Ilana Glazer.. apparently went to NYU from 2005-2009.
We graduated at the same time.
ALSO, I thought Rachel Bloom was older but NO, she was there too. And everyone seems to know her except for me.
She didn’t even go to Tisch, or study acting or writing or.. any of it. Rachel did. But all three of us sat in Yankee Stadium at the same time and listened to Hillary Clinton give our graduation speech. We had all the same opportunities and general access, the same potential for experience, exposure, connections, and a career.
And now they are there.
And my BFA’d ass is... right here.
It’s just really strange to think about that. Maybe if I had somehow done things quite differently, I’d be there instead.
Probably not, to be honest. I know I’ve never had whatever that thing is that makes certain people magnetic. I’ve never been the one to stand out in adulthood. I think, in fact, that many people find me rather dull compared to the shine of others in this field. But maybe... maybe if I’d really worked for it, for real. Maybe if I could have put everything into the work instead of most of it into all the wrong places with just a shaving of energy and effort and commitment left over.
But also. Something happened to me, back then. When I left Northview and Grand Rapids and Michigan to head for New York, I believed in my talent. I believed in myself in that way, if not much else. I knew I could do it, and do it well.
A lot of people seem to come into themselves in college. Find themselves, find their people, their passions and strengths, their future. But I think I had the opposite experience altogether. From my very first day in New York, I felt Weird. Different. Loser. Less than. Behind. Misunderstood. Shamed. Overlooked. Ignored. Doubtful. Anxious. Depressed. Afraid. Embarrassed. Hidden. Invisible.
It was a slow motion dissent into the earlier stages of where I am now. But nobody noticed. No one saw an eating disorder or depression or tremendous anxiety. No one saw severe mood instability, executive dysfunction, a strained and codependent and complicated two person family relationship. No one saw the things going on and attributed them to “She’s not ok.” It was always, “She’s immature. She’s selfish and lazy. She doesn’t WANT to grow up, so she’s keeping herself in states of dependency so she never has to try.” “She just doesn’t want any of it badly enough. If she did, she’d be doing the work to get it.”
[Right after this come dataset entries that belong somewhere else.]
(** C6, as the claim states it, fails for some bases: the base is written
    between double quotes as it is, so with a base that is a double quote,
    a backslash or a line break the text for the empty file list is no
    module at all. *)
Lemma empty_file_list_counterexample :
  read_module (createExportStatements dq []) = None
  /\ (forall imports, ~ empty_module_loads_nothing imports dq)
  /\ (forall imports, ~ empty_module_loads_nothing imports "\")
  /\ (forall imports, ~ empty_module_loads_nothing imports nl).
Proof.
  split; [vm_compute; reflexivity|].
  split; [|split]; intros imports (m & Hread & _);
    vm_compute in Hread; discriminate.
Qed.

(** C6, amended.  For the empty file list and every base without double
    quote, backslash or line break, the text reads as a module with the
    three exports, [base] being the given one and [stories], [map] and
    [record] being empty literals followed by the loader's statements, and
    its [loadStories] returns a fulfilled promise of the empty mapping and
    nothing else, whatever the imports would do. *)
Theorem empty_file_list (imports : string -> settled value) (base : string) :
  base_safe base = true ->
  empty_module_loads_nothing imports base
  /\ read_module (createExportStatements base []) = Some (mkModuleText base [] [] [])
  /\ loadStories_of_text imports (createExportStatements base []) = Some (Fulfilled []).
Proof.
  intros Hbase.
  pose proof (ReaderFacts.read_module_synthesized base [] Hbase eq_refl) as Hread.
  change (synthesized base []) with (mkModuleText base [] [] []) in Hread.
  split; [|split].
  - exists (mkModuleText base [] [] []).
    split; [exact Hread|].
    split; [reflexivity|]. split; [reflexivity|]. split; [reflexivity|].
    split; [now apply empty_loadStories|].
    intros r. apply empty_loadStories.
  - exact Hread.
  - unfold loadStories_of_text. rewrite Hread. reflexivity.
Qed.

Lemma empty_file_list_witness :
  empty_module_loads_nothing (fun _ => Rejected VUndefined) "/docs"
  /\ read_module (createExportStatements "/docs" [])
     = Some (mkModuleText "/docs" [] [] [])
  /\ loadStories_of_text (fun _ => Rejected VUndefined)
       (createExportStatements "/docs" [])
     = Some (Fulfilled []).
Proof.
  apply (empty_file_list (fun _ => Rejected VUndefined) "/docs").
  reflexivity.
Defined.

(* ================================================================== *)
(** * The claims about the glob normalizer *)
(* ================================================================== *)

Module GlobFacts.

Lemma replaceAll_char (c : ascii) (rep s : string) :
  replaceAll s (String c "") rep = subst_char c rep s.
Proof.
  unfold replaceAll.
  induction s as [|d r IH]; [reflexivity|].
  cbn [replaceAll_from String.prefix String.length Nat.pred subst_char].
  destruct (Ascii.ascii_dec c d) as [<-|N].
  - rewrite Ascii.eqb_refl.
    replace (String.prefix "" r) with true by (destruct r; reflexivity).
    now rewrite IH.
  - assert (E : Ascii.eqb d c = false) by (apply Ascii.eqb_neq; congruence).
    now rewrite E, IH.
Qed.

(** The two replacements together are the escaping the spec describes. *)
Lemma replace_both_parens (s : string) :
  replaceAll (replaceAll s "(" (String backslash "(")) ")" (String backslash ")")
  = escape_parens_spec s.
Proof.
  rewrite !replaceAll_char.
  induction s as [|d r IH]; [reflexivity|].
  cbn [escape_parens_spec subst_char]. unfold is_paren.
  destruct (Ascii.eqb_spec d "("%char) as [->|N1].
  - cbn [orb append]. cbn [subst_char].
    change (Ascii.eqb backslash ")") with false.
    change (Ascii.eqb "(" ")") with false.
    cbv beta iota. now rewrite IH.
  - cbn [orb subst_char].
    destruct (Ascii.eqb_spec d ")"%char) as [->|N2]; cbn [append]; now rewrite IH.
Qed.

Lemma unescape_backslash_kept (c : ascii) (t : string) :
  is_paren c = false ->
  unescape_parens (String backslash (String c t))
  = String backslash (unescape_parens (String c t)).
Proof.
  intros H. cbn [unescape_parens]. now rewrite Ascii.eqb_refl, H.
Qed.

Lemma unescape_escape (s : string) :
  unescape_parens (escape_parens_spec s) = s.
Proof.
  induction s as [|c r IH]; [reflexivity|].
  cbn [escape_parens_spec].
  destruct (is_paren c) eqn:Hc.
  - cbn [unescape_parens]. rewrite Ascii.eqb_refl, Hc, IH. reflexivity.
  - destruct (Ascii.eqb_spec c backslash) as [->|N].
    + destruct r as [|d r']; [reflexivity|].
      cbn [escape_parens_spec] in IH |- *.
      destruct (is_paren d) eqn:Hd.
      * rewrite unescape_backslash_kept by reflexivity. now rewrite IH.
      * rewrite unescape_backslash_kept by exact Hd. now rewrite IH.
    + cbn [unescape_parens]. apply Ascii.eqb_neq in N. now rewrite N, IH.
Qed.

End GlobFacts.

(** C2, as the claim states it, fails: the pattern is normalized as a POSIX
    path first, which here drops the leading [./]. *)
Lemma glob_normalize_counterexample :
  includes "./a(b)/x" "(" = true
  /\ glob_normalize "./a(b)/x" = "a\(b\)/x"
  /\ glob_normalize "./a(b)/x" <> escape_parens_spec "./a(b)/x".
Proof.
  split; [reflexivity|]. split; [vm_compute; reflexivity|].
  vm_compute. discriminate.
Qed.

(** C2, amended.  The pattern handed to fast-glob is the POSIX-normalized
    pattern with every parenthesis preceded by a backslash and nothing else
    changed: taking those backslashes away gives the normalized pattern
    back, and a pattern that normalization leaves alone only gets its
    parentheses escaped. *)
Theorem glob_normalize_escapes (p : string) :
  glob_normalize p = escape_parens_spec (NodePath.normalize p)
  /\ unescape_parens (glob_normalize p) = NodePath.normalize p
  /\ (NodePath.normalize p = p -> glob_normalize p = escape_parens_spec p).
Proof.
  assert (E : glob_normalize p = escape_parens_spec (NodePath.normalize p))
    by apply GlobFacts.replace_both_parens.
  split; [exact E|]. split.
  - rewrite E. apply GlobFacts.unescape_escape.
  - intros H. now rewrite E, H.
Qed.

(** C3.  The normalizer is not idempotent: on a pattern with a parenthesis
    a second pass escapes the backslashes' parentheses again. *)
Theorem glob_normalize_not_idempotent :
  exists p,
    includes p "(" = true
    /\ glob_normalize p = "books/\(group\)/*.svelte"
    /\ glob_normalize (glob_normalize p) = "books/\\(group\\)/*.svelte"
    /\ glob_normalize (glob_normalize p) <> glob_normalize p.
Proof.
  exists "books/(group)/*.svelte".
  split; [reflexivity|]. split; [vm_compute; reflexivity|].
  split; [vm_compute; reflexivity|]. vm_compute. discriminate.
Qed.

(* ================================================================== *)
(** * The claims about [load] and [configResolved] *)
(* ================================================================== *)

(** C8.  When fast-glob rejects, [load] still fulfils with the module text
    for the empty file list (it neither rejects nor answers [null]), the
    error goes to [console.error], and the closure variables are left
    alone. *)
Theorem load_glob_failure_caught
    (options : option BookEmojiPluginOptions)
    (fg : string -> string -> settled (list FgEntry))
    (st : Closure) (e : value) :
  root_unset (projectRoot st) = false ->
  fg (glob_used st) (NodePath.normalize (root_or_empty st)) = Rejected e ->
  exists debug_lines,
    load options fg resolvedVirtualModuleId st
    = (Fulfilled (Some (createExportStatements (base_or_empty (bookEmojiConfig st)) [])),
       set_console st
         (console st ++ debug_lines
          ++ [mkLine console_error
                [VString plugin_prefix; VString "Error globbing files:"; e]])%list)
    /\ Forall (fun l => method l = console_log) debug_lines.
Proof.
  intros Hroot Hfg. unfold load.
  rewrite String.eqb_refl. unfold bind at 1. unfold get_closure. cbv beta iota.
  rewrite Hroot. unfold try_catch.
  destruct (load_try_rejected options fg st st e Hfg) as (ls & E & F).
  rewrite E. exists ls. split; [|exact F].
  unfold load_catch, bind, print, ret, set_console.
  cbn [config bookEmojiConfig userGlobPattern projectRoot console].
  now rewrite <- app_assoc.
Qed.

Lemma load_glob_failure_caught_witness :
  exists debug_lines,
    load None (fun _ _ => Rejected (VObject [("code", VString "EACCES")]))
      resolvedVirtualModuleId
      (mkClosure (Some (mkResolvedConfig "/srv/app" serve))
                 (Some (mkBookEmojiConfig (Some "/docs") (Some "./src/**/*.book.svelte")))
                 "./src/**/*.book.svelte" (Some "/srv/app") [])
    = (Fulfilled (Some (createExportStatements "/docs" [])),
       mkClosure (Some (mkResolvedConfig "/srv/app" serve))
                 (Some (mkBookEmojiConfig (Some "/docs") (Some "./src/**/*.book.svelte")))
                 "./src/**/*.book.svelte" (Some "/srv/app")
                 ([] ++ debug_lines
                  ++ [mkLine console_error
                        [VString plugin_prefix; VString "Error globbing files:";
                         VObject [("code", VString "EACCES")]]])%list)
    /\ Forall (fun l => method l = console_log) debug_lines.
Proof.
  apply (load_glob_failure_caught None
           (fun _ _ => Rejected (VObject [("code", VString "EACCES")]))
           (mkClosure (Some (mkResolvedConfig "/srv/app" serve))
                      (Some (mkBookEmojiConfig (Some "/docs") (Some "./src/**/*.book.svelte")))
                      "./src/**/*.book.svelte" (Some "/srv/app") [])).
  - reflexivity.
  - reflexivity.
Defined.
I wonder, sometimes. If I hadn’t been sick and scared and alone, with only so much understanding at the time of what was happening to me and no understanding of what I was preparing to become; if I had real and proper help from any doctor or professor or from my mom - because I did not understand the severity of my need for help back then, and I thought my family doctor, a PA who actually really fucked up my life multiple times with her loose prescription pad and severe lack of knowledge of what she was doing, had me covered - what might I have accomplished instead of spending most of my free time in bed, balancing a part time job but barely able to take on anything else. 30 hours a week in retail plus commuting was literally everything I had in me WHEN I WAS AT MY BEST IN LIFE. When I was the closest I ever got to being a rack rate size, when I was still able to prioritize limited money spending, still eating both regularly and healthfully (as much so as I’ve ever been), still exercising simply by getting around, sleeping ok enough for the most part and generally on a more normalized schedule. I mean — I got up at 6 to be at work at 8 OFTEN. It was excruciating sometimes, but other times it was fun to get up and get ready for work. I had routines. I loved getting off the train at my SoHo stop and, depending on which line I took and how much time I had, getting my coffee at Starbucks or at Aroma, so overpriced but an entirely different experience and worth the convenience and sometimes a pastry to go along.
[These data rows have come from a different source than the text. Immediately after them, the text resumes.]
(** [scores.argmax()] on a tensor of one dimension.  The method belongs to
    the tensor library, not to the repository; it is written out here after
    its documented contract: a scan that keeps the earliest entry no later
    entry exceeds, so that of several maximal entries the first is returned;
    on an empty tensor it raises. *)
Fixpoint argmax_from (best_idx : nat) (best : score) (i : nat)
         (l : list score) : nat :=
  match l with
  | [] => best_idx
  | x :: l' =>
      if score_ltb best x then argmax_from i x (S i) l'
      else argmax_from best_idx best (S i) l'
  end.

Definition argmax (scores : list score) : M nat :=
  match scores with
  | [] => raise (mkException RuntimeError
                   "argmax(): Expected reduction dim to be specified for input.numel() == 0.")
  | x :: l => ret (argmax_from 0 x 1 l)
  end.

Definition qa_pipeline_call (prompt : string) (max_new_tokens : Z)
  : M (list generation) :=
  emit (EvQaPipeline prompt max_new_tokens) ;;
  outcome (qa_pipeline svc prompt max_new_tokens).

(** *** [document_qna_tool] (app.py) *)

(** The loop of lines 99-102. *)
Fixpoint extract_pages (pages : list (exception + string)) (page_number : nat)
         (text_chunks : list string) : M (list string) :=
  match pages with
  | [] => ret text_chunks
  | page :: rest =>
      text <- get_text page page_number ;;
      if truthy (strip text)
      then extract_pages rest (S page_number) (text_chunks ++ [text])
      else extract_pages rest (S page_number) text_chunks
  end.

(** Step 1, lines 97-103. *)
Definition extract_text (pdf_path : string) : M (list string) :=
  doc <- fitz_open_call pdf_path ;;
  text_chunks <- extract_pages (doc_pages doc) 0 [] ;;
  doc_close doc ;;
  ret text_chunks.

(** Lines 109-111: one score per chunk. *)
Definition similarity_scores (text_chunks : list string) (question : string)
  : M (list score) :=
  embeddings <- encode_list text_chunks ;;
  question_embedding <- encode_str question ;;
  sim <- pytorch_cos_sim question_embedding embeddings ;;
  getitem sim 0.

(** Step 2, lines 109-113: the index of the best match and its text. *)
Definition semantic_search (text_chunks : list string) (question : string)
  : M (nat * string) :=
  scores <- similarity_scores text_chunks question ;;
  best_match_idx <- argmax scores ;;
  best_context <- getitem text_chunks best_match_idx ;;
  ret (best_match_idx, best_context).

Definition make_prompt (best_context question : string) : string :=
  "Context: " ++ best_context ++ nl ++ "Question: " ++ question.

(** Step 3, lines 116-118. *)
Definition answer_question (best_context question : string) : M string :=
  let prompt := make_prompt best_context question in
  results <- qa_pipeline_call prompt 100 ;;
  first <- getitem results 0 ;;
  let answer := generated_text first in
  ret ("Answer: " ++ strip answer).

Definition document_qna_body (pdf_path question : string) : M string :=
  text_chunks <- extract_text pdf_path ;;
  match text_chunks with
  | [] => ret "No text found in the PDF."
  | _ :: _ =>
      found <- semantic_search text_chunks question ;;
      answer_question (snd found) question
  end.

Definition document_qna_handler (e : exception) : M string :=
  ret ("Error processing document QnA: " ++ str_e e).

Definition document_qna_tool (pdf_path question : string) : M string :=
  try_except (document_qna_body pdf_path question) document_qna_handler.

End Pipeline.

Arguments score_ltb {score} score_leb a b.
Arguments fitz_open_call {vector score} svc pdf_path.
Arguments encode_list {vector score} svc texts.
Arguments encode_str {vector score} svc text.
Arguments pytorch_cos_sim {vector score} svc a b.
Arguments argmax_from {score} score_leb best_idx best i l.
Arguments argmax {score} score_leb scores.
Arguments qa_pipeline_call {vector score} svc prompt max_new_tokens.
Arguments extract_text {vector score} svc pdf_path.
Arguments similarity_scores {vector score} svc text_chunks question.
Arguments semantic_search {vector score} score_leb svc text_chunks question.
Arguments answer_question {vector score} svc best_context question.
Arguments document_qna_body {vector score} score_leb svc pdf_path question.
Arguments document_qna_tool {vector score} score_leb svc pdf_path question.
Arguments mkServices {vector score} _ _ _ _ _ _.
Arguments fitz_open {vector score} _ _.
Arguments embed {vector score} _ _.
Arguments encode_fault {vector score} _ _.
Arguments cos {vector score} _ _ _.
Arguments cos_sim_fault {vector score} _ _ _.
Arguments qa_pipeline {vector score} _ _ _.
I’ve gotten quite entirely away from myself, but.. I was doing the best I’ve ever done or maybe will ever do. And I still could not work to pay my bills and also take voice and tap and jazz and scene study and exclusive workshops and networking events and open calls and appointment auditions and keeping up with theater and film and the business and and and.
I went to a handful of auditions in 2013 and 2014 - My Only Almost Good Years. Things were actually pretty horrible for the majority of them but it was also mostly the closest I ever got to Good in the beginning.
Regardless, I subscribed to Actors Access and I got the only real headshots I ever had taken and I submitted and submitted and submitted (not nearly as regularly or often as I should have, because I was still too scared then. I still gave a shit.) and I very occasionally got an audition. I submitted for a commercial call Under 18 girls skin care. I got called in. When the CD saw me, she told me they were only considering minors, but she wanted to keep my headshot and info anyway. I never heard from her again.
I got a call for a short film once (or was it a web series? Who knows) and even got a callback. But no part.
I did one show in those two years. Technically I guess one could argue two if you count the weird little Christmas play I did for no money right after I moved at the end of 2012, but. Aside from that... one casting. One.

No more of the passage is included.